The mode of death of epilepsy-induced “dark” neurons is neither necrosis nor apoptosis: An electron-microscopic study

doi:10.1016/j.brainres.2008.08.069

Brain Research

Volume 1239, 6 November 2008, Pages 207-215

https://doi.org/10.1016/j.brainres.2008.08.069 Get rights and content

Abstract

Morphological aspects of the formation and fate of neurons that underwent dramatic ultrastructural compaction (“dark” neurons) induced by 4-aminopyridine epilepsy were compared in an excitotoxic and a neighboring normal-looking area of the rat brain cortex. In the excitotoxic area, the later the ultrastructural compaction began after the outset of epilepsy, the higher the degree of mitochondrial swelling and ribosomal sequestration were; a low proportion of the affected neurons recovered in 1 day; the others were removed from the tissue through a necrotic-like sequence of ultrastructural changes (swelling of the cell, gradual disintegration of the intracellular organelles and dispersion of their remnants into the surroundings through large gaps in the plasma and nuclear membranes). In the normal-looking area, the ultrastructural elements in the freshly-formed “dark” neurons were apparently normal; most of them recovered in 1 day; the others were removed from the tissue through an apoptotic-like sequence of ultrastructural changes (the formation of membrane-bound, electrondense, compact cytoplasmic protrusions, and their braking up into membrane-bound, electrondense, compact fragments, which were swallowed by phagocytotic cells). Since these ultrastructural features differ fundamentally from those characteristic of necrosis, it seems logical that, in stark contrast with the prevailing conception, the cause of death of the epilepsy-induced “dark” neurons in the normal-looking cortical area cannot be necrosis. An apoptotic origin can also be precluded by virtue of the absence of its characteristics. As regards the excitotoxic environment, it is assumed that pathobiochemical processes in it superimpose a necrotic-like removal process on already dead “dark” neurons.

Introduction

Ever since the publication of the relevant pioneering paper (Söderfeldt et al., 1983), the “dark” neurons induced by epilepsy have been unanimously believed (Thom et al., 2008) to die through the necrotic pathway. The same has been stated (Auer et al., 2008) for the “dark” neurons induced by ischemia (Smith et al., 1984) or hypoglycemia (Auer et al., 1985). This assumption was based on light- and electron-microscopic observations suggesting that, from necrotic, excitotoxic or contused brain areas, the “dark” neurons produced by these noxae are removed via a necrotic-like sequence of morphological changes.

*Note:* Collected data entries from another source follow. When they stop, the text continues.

(** * Presentational components of the dashboard and trace views

    A shallow embedding of four TypeScript/React sources:

    - the breadcrumb [Icon] selector (a [switch] over [BreadcrumbType]);
    - the [useOrganization] / [useOrgSlug] context accessors;
    - the [TransactionGroup] class component (one boolean of state, a
      toggle method and a render method);
    - the [DashboardsV2Container] route container.

    JSX elements are first-order data (the component that is instantiated
    together with the props it receives), closures handed to child
    components are defunctionalised, thrown errors are a result type, and
    component instances live in a store indexed by instance identity. *)

From stdpp Require Import base option strings list gmap.

Local Open Scope string_scope.

(** ** JavaScript control flow shared by the components *)

(** The outcome of a call that may [throw]. *)
Inductive Completion (E A : Type) : Type :=
| Returned (value : A)
| Thrown (error : E).
Arguments Returned {E A} value.
Arguments Thrown {E A} error.

#[global] Instance Completion_ret {E} : MRet (Completion E) :=
  λ A (a : A), Returned a.

#[global] Instance Completion_bind {E} : MBind (Completion E) :=
  λ A B (k : A → Completion E B) (c : Completion E A),
    match c with
    | Returned a => k a
    | Thrown e => Thrown e
    end.

(** [new Error(message)]. *)
Record JsError := MkError { message : string }.

(** ** The breadcrumb icon selector *)
Module BreadcrumbIcon.

(** Modelled from the spec: the enumeration [BreadcrumbType] is imported
    from [app/types/breadcrumbs], which is not among the sources.  The
    twelve members the selector names are constructors; [UNLISTED]
    stands for every other value the enumeration holds now or later,
    told apart by its raw tag. *)
Inductive BreadcrumbType :=
| USER | UI | NAVIGATION | DEBUG | INFO | ERROR | HTTP | WARNING
| QUERY | SYSTEM | SESSION | TRANSACTION
| UNLISTED (raw : string).

#[global] Instance BreadcrumbType_eq_dec : EqDecision BreadcrumbType.
Proof. solve_decision. Defined.

(** The icon components imported from [app/icons], in import order. *)
Inductive IconComponent :=
| IconFire | IconFix | IconInfo | IconLocation | IconMobile | IconRefresh
| IconSpan | IconStack | IconSwitch | IconTerminal | IconUser | IconWarning.

#[global] Instance IconComponent_eq_dec : EqDecision IconComponent.
Proof. solve_decision. Defined.

(** A JSX element [<C size="..." />]: the glyph token. *)
Record IconElement := MkIcon { component : IconComponent; size : string }.

#[global] Instance IconElement_eq_dec : EqDecision IconElement.
Proof. solve_decision. Defined.

Record Props := MkProps { type : BreadcrumbType }.

(** [function Icon({type}: Props)]: the switch, case by case; [USER]
    falls through to [UI]. *)
Definition Icon (props : Props) : IconElement :=
  match type props with
  | USER
  | UI => MkIcon IconUser "xs"
  | NAVIGATION => MkIcon IconLocation "xs"
  | DEBUG => MkIcon IconFix "xs"
  | INFO => MkIcon IconInfo "xs"
  | ERROR => MkIcon IconFire "xs"
  | HTTP => MkIcon IconSwitch "xs"
  | WARNING => MkIcon IconWarning "xs"
  | QUERY => MkIcon IconStack "xs"
  | SYSTEM => MkIcon IconMobile "xs"
  | SESSION => MkIcon IconRefresh "xs"
  | TRANSACTION => MkIcon IconSpan "xs"
  | _ => MkIcon IconTerminal "xs"
  end.

(** The category values the selector has a [case] label for. *)
Definition definedCategories : list BreadcrumbType :=
  [USER; UI; NAVIGATION; DEBUG; INFO; ERROR; HTTP; WARNING;
   QUERY; SYSTEM; SESSION; TRANSACTION].

Definition isDefined (t : BreadcrumbType) : bool :=
  bool_decide (t ∈ definedCategories).

(** The glyph of the [default:] branch. *)
Definition defaultGlyph : IconElement := MkIcon IconTerminal "xs".

(** The icons the file imports: every glyph the selector can return is
    one of these at size ["xs"]. *)
Definition importedIcons : list IconComponent :=
  [IconFire; IconFix; IconInfo; IconLocation; IconMobile; IconRefresh;
   IconSpan; IconStack; IconSwitch; IconTerminal; IconUser; IconWarning].

Definition isGlyph (g : IconElement) : bool :=
  bool_decide (component g ∈ importedIcons) && String.eqb (size g) "xs".

(** The case labels of the switch paired with the component each one
    returns, read off as a table. *)
Definition referenceTable : list (BreadcrumbType * IconComponent) :=
  [(USER, IconUser); (UI, IconUser); (NAVIGATION, IconLocation);
   (DEBUG, IconFix); (INFO, IconInfo); (ERROR, IconFire);
   (HTTP, IconSwitch); (WARNING, IconWarning); (QUERY, IconStack);
   (SYSTEM, IconMobile); (SESSION, IconRefresh); (TRANSACTION, IconSpan)].

Fixpoint tableLookup (t : BreadcrumbType)
    (table : list (BreadcrumbType * IconComponent)) : option IconComponent :=
  match table with
  | [] => None
  | (k, c) :: rest => if decide (k = t) then Some c else tableLookup t rest
  end.

(** The property of the specification: distinct defined categories get
    distinct glyphs. *)
Definition distinctGlyphs : Prop :=
  ∀ a b : BreadcrumbType,
    isDefined a = true → isDefined b = true → a ≠ b →
    Icon (MkProps a) ≠ Icon (MkProps b).

End BreadcrumbIcon.

(** ** Types owned by collaborators

    The sources import these and only pass their values along, so they
    are parameters of the development. *)
Class Collaborators := {
  Location : Type;          (* [history]'s location object *)
  RouteParams : Type;       (* [{orgId: string}] as the router supplies it *)
  Client : Type;            (* [app/api]'s client *)
  ReactNode : Type;         (* [React.ReactNode] built by a caller *)
  Transaction : Type;       (* [TraceRoot | TraceFullDetailed] *)
  TraceInfo : Type;
  TreeDepth : Type;
  DashboardDetails : Type;  (* a loaded dashboard object *)
  DashboardList : Type;     (* the loader's [dashboards] value *)
  ReloadData : Type;        (* the loader's [reloadData] callback *)
}.

(** Modelled from the spec: [Organization] is declared in [app/types],
    which is not among the sources.  The record keeps the two fields the
    sources read, [slug] and [features]. *)
Record Organization := MkOrganization {
  slug : string;
  features : list string;
}.

(** [Array.prototype.includes] on an array of strings. *)
Fixpoint includes (xs : list string) (x : string) : bool :=
  match xs with
  | [] => false
  | y :: rest => if String.eqb y x then true else includes rest x
  end.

In contrast, our recent electron-microscopic observations suggested that the mode of death of traumatic (Csordás et al., 2003), electric (Csordás et al., 2003), hypoglycemic (Gallyas et al., 2005) and ischemic (Kövesdi et al., 2007) “dark” neurons is neither necrosis nor apoptosis. This assumption was based on electron-microscopic observations proving that a number of “dark” neurons are produced by these noxae even in non-necrotic, non-excitotoxic or non-contused (apparently normal) tissue areas, from which they are removed via an apoptotic-like sequence of morphological changes.

In the present paper, we investigate whether or not this assumption also applies to “dark” neurons induced by epilepsy. Since there are biochemical differences between the pathological circumstances at issue (Auer and Siesjö, 1988, Liou et al., 2003), it is not evident that the epilepsy-produced “dark” neurons are removed from apparently normal (non-excitotoxic) brain areas via the apoptotic-like sequence of ultrastructural changes, which could support the non-necrotic and non-apoptotic nature of their death.

For the induction of epilepsy, a 4-aminopyridine paradigm was used which produces a relatively large number of “dark” neurons in an apparently normal cortical area not far from a large excitotoxic area (Baracskay et al., in press).

Section snippets

Results

The observations presented below are confined to the morphological features pertinent to the nature and fate of “dark” neurons induced by placing a 4-aminopyridine crystal on the exposed cortical surface of the rat (Baracskay et al., in press). Other aspects of epilepsy-induced morphological brain damage have been demonstrated and discussed appropriately in previous papers (Söderfeldt et al., 1983, Ingvar et al., 1988, Covolan and Mello, 2000, Pena and Tapia, 2000, Baracskay et al., in press).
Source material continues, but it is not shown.